TASK GOAL :: How many lines of these entries include the string "failed"? State the number alone.

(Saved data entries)

(** Launching an ffmpeg job: the handlers do not wait for it. *)
Definition launch (j : Job) : M unit :=
  modify (fun w => emit (EvLaunch j) (with_jobs (jobs w ++ [j]) w)).

(** *** mongoose *)

(** The validators of the Media schema: the [required] string fields are
    non-empty and [userId] casts to an ObjectId. *)
Definition validateMedia (m : Media) : option Media :=
  if Js.truthy (fileName m) && Js.truthy (originalFileName m)
     && Js.truthy (fileType m) && Js.truthy (fileUrl m)
  then
    match castObjectId (userId m) with
    | Some uid =>
        Some {| _id := _id m; fileName := fileName m;
                originalFileName := originalFileName m;
                fileType := fileType m; fileSize := fileSize m;
                fileUrl := fileUrl m; thumbnailUrl := thumbnailUrl m;
                userId := uid; optimizedFileUrl := optimizedFileUrl m;
                isOptimized := isOptimized m |}
    | None => None
    end
  else None.

(** [await Media.create(fields)]; [_id fields] is the ObjectId the driver
    generates for the new document. *)
Definition Media_create (fields : Media) : M Media :=
  fun w =>
    match validateMedia fields with
    | None => (Throw (LibError "Media validation failed"), w)
    | Some doc =>
        match db w !! _id doc with
        | Some _ => (Throw (LibError "E11000 duplicate key error"), w)
        | None =>
            (Ok doc, emit (EvDbCreate doc) (with_db (<[_id doc := doc]> (db w)) w))
        end
    end.

(** [await Media.findOne({ _id: mediaId, userId })] *)
Definition Media_findOne (mediaId userId' : string) : M (option Media) :=
  fun w =>
    match castObjectId mediaId, castObjectId userId' with
    | Some id, Some uid =>
        match db w !! id with
        | Some m =>
            if bool_decide (userId m = uid) then (Ok (Some m), w)
            else (Ok None, w)
        | None => (Ok None, w)
        end
    | _, _ => (Throw (LibError "Cast to ObjectId failed"), w)
    end.

(** One update call on the record [id]. *)
Definition updateRecord (id : string) (p : Patch) (m : Media) (w : World)
    : World :=
  emit (EvDbUpdate id p (applyPatch p m))
       (with_db (<[id := applyPatch p m]> (db w)) w).

(** [await Media.findByIdAndUpdate(id, patch)] *)
Definition Media_findByIdAndUpdate (id : string) (p : Patch) : M unit :=
  fun w =>
    match castObjectId id with
    | None => (Throw (LibError "Cast to ObjectId failed"), w)
    | Some oid =>
        match db w !! oid with
        | Some m => (Ok tt, updateRecord oid p m w)
        | None => (Ok tt, w)
        end
    end.

(** [await doc.save()] on a document loaded (or last saved) as [loaded] and
    since modified in memory to [doc]: one update call that sets the
    modified paths, no call at all when nothing is modified. *)
Definition Media_save (loaded doc : Media) : M unit :=
  fun w =>
    let p := modifiedPaths loaded doc in
    if bool_decide (p = emptyPatch) then (Ok tt, w)
    else
      match db w !! _id doc with
      | Some m => (Ok tt, updateRecord (_id doc) p m w)
      | None => (Throw (LibError "DocumentNotFoundError"), w)
      end.

(** [await media.deleteOne()] *)
Definition Media_deleteOne (doc : Media) : M unit :=
  modify (fun w => emit (EvDbDelete (_id doc))
                        (with_db (delete (_id doc) (db w)) w)).

(** ** Requests and responses *)

(** The uploaded part of a multipart request. *)
Record Part := {
  part_originalname : string;
  part_mimetype : string;
  part_bytes : N
}.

ANSWER TO THE PROBLEM :: 3